= Robert von Ostertag =

German veterinarian

Robert von Ostertag 1922

Robert von Ostertag (March 24, 1864 - October 7, 1940) was a German veterinarian who was a native of Schwäbisch Gmünd.

He studied medicine in Berlin and veterinary medicine in Stuttgart, afterwards becoming a professor of hygiene at Tierärztliche Hochschule Stuttgart (1891–1892) and at the College of Veterinary Medicine in Berlin (1892–1907). In 1907 he became head of the veterinary department in the Reich Health Office in Berlin. In 1910 he traveled to German Southwest Africa in order to study diseases of sheep, and in 1913 he investigated rinderpest in German East Africa. In 1920 he became head of veterinary services in Germany.

In the 1890s, Ostertag started a rigorous program of meat inspection in Berlin, and he was referred to as the "Father of Veterinary Meat Inspection" in Germany. Ostertag's meat inspection act of 1900 greatly reduced incidences of bovine tuberculosis in human beings.

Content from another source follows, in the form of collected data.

(* ===== verification/Peer.v ===== *)
(** * Peer identity (peer.c)

    The actor is the socket's credentials plus the boot id and the peer's start
    time, read from /proc.  A /proc file is the script of its reads. *)

From stdpp Require Import base gmap strings list.
From Stdlib Require Import ZArith Lia Ascii.
From S2P Require Import Prelude CString Proto.

Definition RAB_BOOT_ID_MAX : Z := 40.
Definition RAB_STARTTIME_MAX : Z := 24.

Record rab_actor := Actor {
  a_uid : Z;
  a_gid : Z;
  a_pid : Z;
  a_boot_id : string;
  a_starttime : string
}.

#[export] Instance rab_actor_eq_dec : EqDecision rab_actor.
Proof. solve_decision. Defined.

(** [rab_actor_eq]: every field equal. *)
Definition rab_actor_eq (a b : rab_actor) : bool :=
  (a_uid a =? a_uid b) && (a_gid a =? a_gid b) && (a_pid a =? a_pid b) &&
  strcmp_eq (a_boot_id a) (a_boot_id b) && strcmp_eq (a_starttime a) (a_starttime b).

(** [read_small]: the whole file, refused when it fills the buffer; [room] is
    [buflen - 1 - got]. *)
Fixpoint read_small_loop (script : list rd_event) (room : nat) : option bytes :=
  match room with
  | O => None
  | _ =>
      match script with
      | [] | RdData [] :: _ => Some []
      | RdEintr :: s => read_small_loop s room
      | (RdAgain | RdErr) :: _ => None
      | RdData b :: s =>
          if (room <? length b)%nat then None
          else match read_small_loop s (room - length b) with
               | Some r => Some (b ++ r)
               | None => None
               end
      end
  end.

Definition read_small (file : option (list rd_event)) (buflen : nat) : option bytes :=
  match file with None => None | Some script => read_small_loop script (buflen - 1) end.

Definition ch_cr : ascii := byte_of 13.
Definition ch_space : ascii := byte_of 32.
Definition ch_rparen : ascii := byte_of 41.

(** Drop trailing newlines and carriage returns. *)
Definition strip_eol (b : bytes) : bytes :=
  reverse ((fix go l := match l with
            | c :: l' => if Ascii.eqb c nl || Ascii.eqb c ch_cr then go l' else l
            | [] => [] end) (reverse b)).

Definition text (b : bytes) : string := String.string_of_list_ascii b.

Definition rab_boot_id (file : option (list rd_event)) (buflen : Z) : option string :=
  if buflen <? RAB_BOOT_ID_MAX then None
  else match read_small file 64 with
       | None | Some [] => None
       | Some raw =>
           let s := strip_eol raw in
           if (blen s =? 0) || (buflen <=? blen s) then None else Some (text s)
       end.

(** The bytes after the last [c]. *)
Fixpoint after_last (c : ascii) (l : bytes) : option bytes :=
  match l with
  | [] => None
  | x :: l' =>
      match after_last c l' with
      | Some r => Some r
      | None => if Ascii.eqb x c then Some l' else None
      end
  end.

Fixpoint skip_sp (l : bytes) : bytes :=
  match l with
  | c :: l' => if Ascii.eqb c ch_space then skip_sp l' else l
  | [] => []
  end.

(** A token and what follows it: it ends at a space or a newline. *)
Fixpoint take_tok (l : bytes) : bytes * bytes :=
  match l with
  | [] => ([], [])
  | c :: l' =>
      if Ascii.eqb c ch_space || Ascii.eqb c nl then ([], l)
      else let '(t, r) := take_tok l' in (c :: t, r)
  end.

(** The field loop: [k] fields are still to be passed; each iteration counts
    one, so there are at most 20. *)
Fixpoint field_loop (k : nat) (p : bytes) : option bytes :=
  match k with
  | O => None
  | S k' =>
      match skip_sp p with
      | [] => None
      | p' => let '(tok, rest) := take_tok p' in
              match k' with O => Some tok | _ => field_loop k' rest end
      end
  end.

Definition rab_proc_starttime (pid : Z) (file : option (list rd_event)) (buflen : Z)
  : option string :=
  if (buflen <? RAB_STARTTIME_MAX) || (pid <=? 0) then None
  else match read_small file 512 with
       | None | Some [] => None
       | Some raw =>
           match after_last ch_rparen raw with
           | None | Some [] => None
           | Some p =>
               match field_loop 20 p with
               | None => None
               | Some tok =>
                   if (blen tok =? 0) || (buflen <=? blen tok) then None
                   else if forallb is_digit tok then Some (text tok) else None
               end
           end
       end.

(** [rab_peer_identity]: credentials, boot id, start time; any failure fails. *)
Definition rab_peer_identity (cred : option (Z * Z * Z)) (boot stat : option (list rd_event))
  : option rab_actor :=
  match cred with
  | None => None
  | Some (uid, gid, pid) =>
      match rab_boot_id boot RAB_BOOT_ID_MAX with
      | None => None
      | Some bid =>
          match rab_proc_starttime pid stat RAB_STARTTIME_MAX with
          | None => None
          | Some st => Some (Actor uid gid pid bid st)
          end
      end
  end.

(** ** Facts *)

Lemma rab_actor_eq_spec a b : rab_actor_eq a b = true ↔ a = b.
Proof.
  destruct a, b. unfold rab_actor_eq. simpl. split.
  - intros H. bool_hyps. congruence.
  - intros [= -> -> -> -> ->]. unfold strcmp_eq. by rewrite !Z.eqb_refl, !String.eqb_refl.
Qed.

Lemma after_last_app c l r : c ∉ r → after_last c (l ++ c :: r) = Some r.
Proof.
  intros Hr. induction l as [|x l IH]; simpl.
  - assert (Hn : after_last c r = None).
    { induction r as [|y r IHr]; simpl; [done|]. rewrite IHr by set_solver.
      destruct (Ascii.eqb_spec y c); [set_solver|done]. }
    by rewrite Hn, Ascii.eqb_refl.
  - by rewrite IH.
Qed.

(** A field of /proc/<pid>/stat: non-empty, without separators. *)
Definition stat_field (f : bytes) : Prop :=
  f ≠ [] ∧ ch_space ∉ f ∧ nl ∉ f ∧ ch_rparen ∉ f.

(** The text after the command name: each field preceded by a space, then the
    newline. *)
Definition stat_tail (fields : list bytes) : bytes :=
  concat (map (cons ch_space) fields) ++ [nl].

Lemma take_tok_field f rest :
  ch_space ∉ f → nl ∉ f → (∃ c r, rest = c :: r ∧ (c = ch_space ∨ c = nl)) →
  take_tok (f ++ rest) = (f, rest).
Proof.
  intros Hs Hn (c & r & -> & Hc). induction f as [|x f IH]; simpl.
  - destruct Hc as [-> | ->]; done.
  - destruct (Ascii.eqb_spec x ch_space); [set_solver|].
    destruct (Ascii.eqb_spec x nl); [set_solver|]. simpl.
    by rewrite IH by set_solver.
Qed.

Lemma stat_tail_head fields : ∃ c r, stat_tail fields = c :: r ∧ (c = ch_space ∨ c = nl).
Proof. destruct fields as [|f fs]; unfold stat_tail; simpl; eauto. Qed.

Lemma field_loop_nth k fields f :
  Forall stat_field fields → fields !! k = Some f →
  field_loop (S k) (stat_tail fields) = Some f.
Proof.
  revert fields. induction k as [|k IH]; intros fields Hf Hk;
    (destruct fields as [|g fields]; [done|]); inversion Hf as [|? ? Hg Hf']; subst;
    destruct Hg as (Hne & Hsp & Hnl & _).
  all: destruct g as [|x g]; [done|].
  all: assert (Htail : stat_tail ((x :: g) :: fields) = ch_space :: ((x :: g) ++ stat_tail fields))
         by (unfold stat_tail; simpl; by rewrite <- app_assoc).
  all: rewrite Htail.
  all: assert (Hskip : skip_sp (ch_space :: ((x :: g) ++ stat_tail fields)) = (x :: g) ++ stat_tail fields)
         by (simpl; destruct (Ascii.eqb_spec x ch_space); [set_solver|done]).
  all: remember ((x :: g) ++ stat_tail fields) as t eqn:Et;
       assert (Htok : take_tok t = (x :: g, stat_tail fields))
         by (subst t; apply take_tok_field; [done|done|apply stat_tail_head]).
  - injection Hk as <-. cbn [field_loop]. rewrite Hskip.
    destruct t as [|y t]; [done|]. by rewrite Htok.
  - assert (Hstep : field_loop (S (S k)) (ch_space :: t) = field_loop (S k) (stat_tail fields)).
    { remember (S k) as k1. cbn [field_loop]. rewrite Hskip.
      destruct t as [|y t]; [done|]. rewrite Htok. by subst k1. }
    rewrite Hstep. by apply IH.
Qed.

Lemma read_small_benign script room :
  benign script → (length (payload script) < room)%nat →
  read_small_loop script room = Some (payload script).
Proof.
  revert room. induction script as [|ev s IH]; intros room Hb Hr; (destruct room as [|room]; [lia|]).
  - done.
  - inversion Hb as [|? ? Hev Hb']; subst. destruct ev as [b| | |]; try done.
    + destruct b as [|c b]; [done|]. cbn [read_small_loop payload] in *.
      rewrite length_app in Hr.
      rewrite (proj2 (Nat.ltb_ge _ _)) by lia. rewrite IH by (done || lia). done.
    + simpl in *. by apply (IH (S room)).
Qed.

(** ** Properties *)

(** Identity comparison is exact: two actors match iff uid, gid, pid, boot
    id and start time all agree, so a reused pid is a different actor. *)
Theorem actor_eq_exact a b :
  rab_actor_eq a b = true ↔
  a_uid a = a_uid b ∧ a_gid a = a_gid b ∧ a_pid a = a_pid b ∧
  a_boot_id a = a_boot_id b ∧ a_starttime a = a_starttime b.
Proof.
  rewrite rab_actor_eq_spec. split; [intros ->; done|].
  destruct a, b. simpl. intros (-> & -> & -> & -> & ->). done.
Qed.

(** C40. The start time is field 22 of /proc/<pid>/stat whatever the command
    name contains: spaces, digits and unbalanced parentheses in it do not shift
    the field, and neither does the chunking of the reads. *)
Theorem starttime_is_field_22 pid script pre fields f :
  0 < pid → benign script →
  payload script = pre ++ ch_rparen :: stat_tail fields →
  (length (payload script) < 511)%nat →
  Forall stat_field fields → fields !! 19%nat = Some f →
  forallb is_digit f = true → blen f < RAB_STARTTIME_MAX →
  rab_proc_starttime pid (Some script) RAB_STARTTIME_MAX = Some (text f).
Proof.
  intros Hpid Hb Hp Hlen Hf H19 Hdig Hfl. unfold rab_proc_starttime, read_small.
  rewrite (proj2 (Z.leb_gt pid 0)) by lia. change (RAB_STARTTIME_MAX <? RAB_STARTTIME_MAX) with false.
  cbn [orb Nat.sub]. rewrite read_small_benign by done. rewrite Hp.
  assert (Hnr : ch_rparen ∉ stat_tail fields).
  { unfold stat_tail. rewrite elem_of_app. intros [Hin|Hin]; [|set_solver].
    apply list_elem_of_In, in_concat in Hin as (l & Hl & Hin).
    apply in_map_iff in Hl as (g & <- & Hg). apply list_elem_of_In in Hin, Hg.
    rewrite Forall_forall in Hf. destruct (Hf g Hg) as (_ & _ & _ & Hg'). set_solver. }
  pose proof (after_last_app ch_rparen pre _ Hnr) as Hal.
  destruct (stat_tail_head fields) as (c & r & Htail & _).
  destruct (pre ++ ch_rparen :: stat_tail fields) as [|x l] eqn:El; [by destruct pre|].
  rewrite Hal, Htail, <- Htail, (field_loop_nth 19 fields f Hf H19), Hdig.
  assert (stat_field f) as (Hne & _) by (rewrite Forall_forall in Hf; apply Hf;
    apply list_elem_of_lookup; eauto).
  assert (0 < blen f) by (destruct f; [done|unfold blen; simpl; lia]).
  rewrite (proj2 (Z.eqb_neq _ _)), (proj2 (Z.leb_gt _ _)) by lia. done.
Qed.

Definition wit_stat_fields : list bytes :=
  replicate 19 (bs "7") ++ [bs "12345"; bs "9"].

Lemma starttime_is_field_22_witness :
  rab_proc_starttime 42
    (Some [RdData (bs "42 (a) b) (x"); RdEintr; RdData (ch_rparen :: stat_tail wit_stat_fields)])
    RAB_STARTTIME_MAX = Some "12345"%string.
Proof.
  apply (starttime_is_field_22 42 _ (bs "42 (a) b) (x") wit_stat_fields (bs "12345")).
  - lia.
  - repeat constructor; discriminate.
  - vm_compute. reflexivity.
  - vm_compute. repeat constructor.
  - repeat (constructor; [split_and!; [discriminate|..]; vm_compute; intros Hin;
      repeat (apply elem_of_cons in Hin as [Hin|Hin]; [discriminate Hin|]);
      by apply elem_of_nil in Hin|]). constructor.
  - vm_compute. reflexivity.
  - vm_compute. reflexivity.
  - vm_compute. reflexivity.
Defined.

He was the author of numerous publications in veterinary science, and is remembered for his influential Lehrbuch für Fleischbeschauer ("Handbook of Meat Inspection"), a book that was later translated into English.

His name is lent to Ostertagia, a genus of attenuated nematodes of the family Trichostrongylidae. These organisms are found in cysts on the wall of the abomasum of cattle and other ruminants. The disease associated with the organism is called "ostertagiosis".